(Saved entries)
+ + + + +

(** * The AWS actuator of the DNSZone controller

    A shallow embedding of [pkg/controller/dnszone/awsactuator.go]: the
    Route53 provider is an interface of blocking calls, modelled as a record
    of transition functions over an abstract provider state; the actuator's
    methods are written in a state-and-error monad that threads the
    actuator's fields, the provider state and the log of provider calls. *)

From Stdlib Require Import String Ascii List Bool Arith ZArith Lia DecimalString Permutation.
Import ListNotations.
Open Scope string_scope.

(** ** Go values *)

(** [aws.StringValue] and [aws.BoolValue]: the value behind a pointer, the
    zero value behind a nil pointer. *)
Definition StringValue (p : option string) : string :=
  match p with Some s => s | None => "" end.

Definition BoolValue (p : option bool) : bool :=
  match p with Some b => b | None => false end.

(** A Go [error] value: either a structured provider error (it answers the
    type assertion [err.(awserr.Error)] and carries a code and a message) or
    any other error ([errors.New], [fmt.Errorf], a transport failure). *)
Inductive error : Type :=
| AwsError (code message : string)
| PlainError (msg : string).

(** [awsErr, ok := err.(awserr.Error); ok && awsErr.Code() == code] *)
Definition isAwsCode (code : string) (e : error) : bool :=
  match e with AwsError c _ => String.eqb c code | PlainError _ => false end.

(** A call's [(value, err)] pair. *)
Definition result (A : Type) : Type := (A + error)%type.

(** Constants of the Route53 SDK. *)
Definition ErrCodeNoSuchHostedZone : string := "NoSuchHostedZone".
Definition ErrCodeHostedZoneAlreadyExists : string := "HostedZoneAlreadyExists".
Definition ErrCodeHostedZoneNotEmpty : string := "HostedZoneNotEmpty".
Definition RRTypeNs : string := "NS".
Definition RRTypeSoa : string := "SOA".
Definition ChangeActionDelete : string := "DELETE".

Definition hiveDNSZoneAWSTag : string := "hive.openshift.io/dnszone".

(** ** Route53 data *)

(** [route53.Tag]. The slices of tags the actuator handles never hold a nil
    pointer: [existingTags] and [syncTags] print every tag they receive with
    [tagString] before anything else, which dereferences it. *)
Record Tag : Type := mkTag { tag_Key : option string; tag_Value : option string }.

Record HostedZone : Type := mkHostedZone {
  hz_Id : option string;
  hz_Name : option string;
  hz_CallerReference : option string
}.

Record ResourceRecord : Type := mkResourceRecord { rr_Value : option string }.

Record ResourceRecordSet : Type := mkResourceRecordSet {
  rrs_Name : option string;
  rrs_Type : option string;
  rrs_ResourceRecords : list ResourceRecord
}.

Record Change : Type := mkChange {
  chg_Action : option string;
  chg_ResourceRecordSet : ResourceRecordSet
}.

Record ListHostedZonesByNameInput : Type := mkListHostedZonesByNameInput {
  lz_DNSName : option string;
  lz_HostedZoneId : option string;
  lz_MaxItems : option string
}.

Record ListHostedZonesByNameOutput : Type := mkListHostedZonesByNameOutput {
  lzo_HostedZones : list HostedZone;
  lzo_IsTruncated : option bool;
  lzo_NextDNSName : option string;
  lzo_NextHostedZoneId : option string
}.

Record ListResourceRecordSetsInput : Type := mkListResourceRecordSetsInput {
  lr_HostedZoneId : option string;
  lr_MaxItems : option string;
  lr_StartRecordIdentifier : option string;
  lr_StartRecordName : option string;
  lr_StartRecordType : option string
}.

Record ListResourceRecordSetsOutput : Type := mkListResourceRecordSetsOutput {
  lro_ResourceRecordSets : list ResourceRecordSet;
  lro_IsTruncated : option bool;
  lro_NextRecordIdentifier : option string;
  lro_NextRecordName : option string;
  lro_NextRecordType : option string
}.

Record ChangeTagsForResourceInput : Type := mkChangeTagsForResourceInput {
  ct_AddTags : list Tag;
  ct_RemoveTagKeys : list (option string);
  ct_ResourceId : option string;
  ct_ResourceType : option string
}.

Record CreateHostedZoneInput : Type := mkCreateHostedZoneInput {
  cz_Name : option string;
  cz_CallerReference : option string
}.

(** [resourcegroupstaggingapi.GetResourcesInput] with its single tag filter,
    and one page of its output. *)
Record GetResourcesInput : Type := mkGetResourcesInput {
  gr_ResourceTypeFilters : list (option string);
  gr_TagFilterKey : option string;
  gr_TagFilterValues : list (option string)
}.

Record GetResourcesOutput : Type := mkGetResourcesOutput {
  gro_ResourceTagMappingList : list (option string)   (* the ResourceARN of each mapping *)
}.

(** ** The DNSZone resource *)

Inductive ConditionStatus : Type := ConditionTrue | ConditionFalse | ConditionUnknown.

Inductive DNSZoneConditionType : Type :=
| InsufficientCredentialsCondition
| AuthenticationFailureCondition
| OtherCondition (name : string).

Record DNSZoneCondition : Type := mkCondition {
  cond_Type : DNSZoneConditionType;
  cond_Status : ConditionStatus;
  cond_Reason : string;
  cond_Message : string
}.

Inductive UpdateConditionCheck : Type :=
| UpdateConditionAlways
| UpdateConditionNever
| UpdateConditionIfReasonOrMessageChange.

Record AWSDNSZoneSpec : Type := mkAWSDNSZoneSpec {
  AdditionalTags : list (string * string);
  Region : string
}.

Record AWSDNSZoneStatus : Type := mkAWSDNSZoneStatus { ZoneID : option string }.

Record DNSZone : Type := mkDNSZone {
  Namespace : string;
  Name : string;
  UID : string;
  Spec_Zone : string;
  Spec_AWS : option AWSDNSZoneSpec;
  Status_AWS : option AWSDNSZoneStatus;
  Status_Conditions : list DNSZoneCondition
}.

Definition set_Status_AWS (st : option AWSDNSZoneStatus) (z : DNSZone) : DNSZone :=
  mkDNSZone (Namespace z) (Name z) (UID z) (Spec_Zone z) (Spec_AWS z) st (Status_Conditions z).

Definition set_Status_Conditions (cs : list DNSZoneCondition) (z : DNSZone) : DNSZone :=
  mkDNSZone (Namespace z) (Name z) (UID z) (Spec_Zone z) (Spec_AWS z) (Status_AWS z) cs.

(** ** The actuator *)

(** [AWSActuator], without its logger and its client (the client is the
    provider interface below). *)
Record AWSActuator : Type := mkAWSActuator {
  hostedZone : option HostedZone;
  currentHostedZoneTags : list Tag;
  dnsZone : DNSZone
}.

(** ** The provider *)

(** Levels of the logger. *)
Inductive Level : Type := ErrorLevel | InfoLevel.

(** One provider call with the answer it got. Logging has no part in the
    control flow and is left out, but for the one entry whose level the code
    computes: the failure of [DeleteHostedZone] in [Delete]. *)
Inductive Event : Type :=
| EvCreateHostedZone (i : CreateHostedZoneInput) (r : result HostedZone)
| EvGetHostedZone (id : option string) (r : result HostedZone)
| EvListHostedZonesByName (i : ListHostedZonesByNameInput) (r : result ListHostedZonesByNameOutput)
| EvListResourceRecordSets (i : ListResourceRecordSetsInput) (r : result ListResourceRecordSetsOutput)
| EvChangeResourceRecordSets (zoneId : option string) (changes : list Change) (r : result unit)
| EvListTagsForResource (id : option string) (r : result (list Tag))
| EvChangeTagsForResource (i : ChangeTagsForResourceInput) (r : result unit)
| EvDeleteHostedZone (id : option string) (r : result unit)
| EvGetResourcesPages (i : GetResourcesInput) (pages : list GetResourcesOutput) (err : option error)
| EvLog (level : Level) (message : string) (err : error).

+ + + + +

ABOUT THIS TASK:
I need exact copies of the lines from the one holding "(** One provider" through the end of the records above, and nothing beyond them.

RESULT OF THIS TASK:
(** One provider call with the answer it got. Logging has no part in the
    control flow and is left out, but for the one entry whose level the code
    computes: the failure of [DeleteHostedZone] in [Delete]. *)
Inductive Event : Type :=
| EvCreateHostedZone (i : CreateHostedZoneInput) (r : result HostedZone)
| EvGetHostedZone (id : option string) (r : result HostedZone)
| EvListHostedZonesByName (i : ListHostedZonesByNameInput) (r : result ListHostedZonesByNameOutput)
| EvListResourceRecordSets (i : ListResourceRecordSetsInput) (r : result ListResourceRecordSetsOutput)
| EvChangeResourceRecordSets (zoneId : option string) (changes : list Change) (r : result unit)
| EvListTagsForResource (id : option string) (r : result (list Tag))
| EvChangeTagsForResource (i : ChangeTagsForResourceInput) (r : result unit)
| EvDeleteHostedZone (id : option string) (r : result unit)
| EvGetResourcesPages (i : GetResourcesInput) (pages : list GetResourcesOutput) (err : option error)
| EvLog (level : Level) (message : string) (err : error).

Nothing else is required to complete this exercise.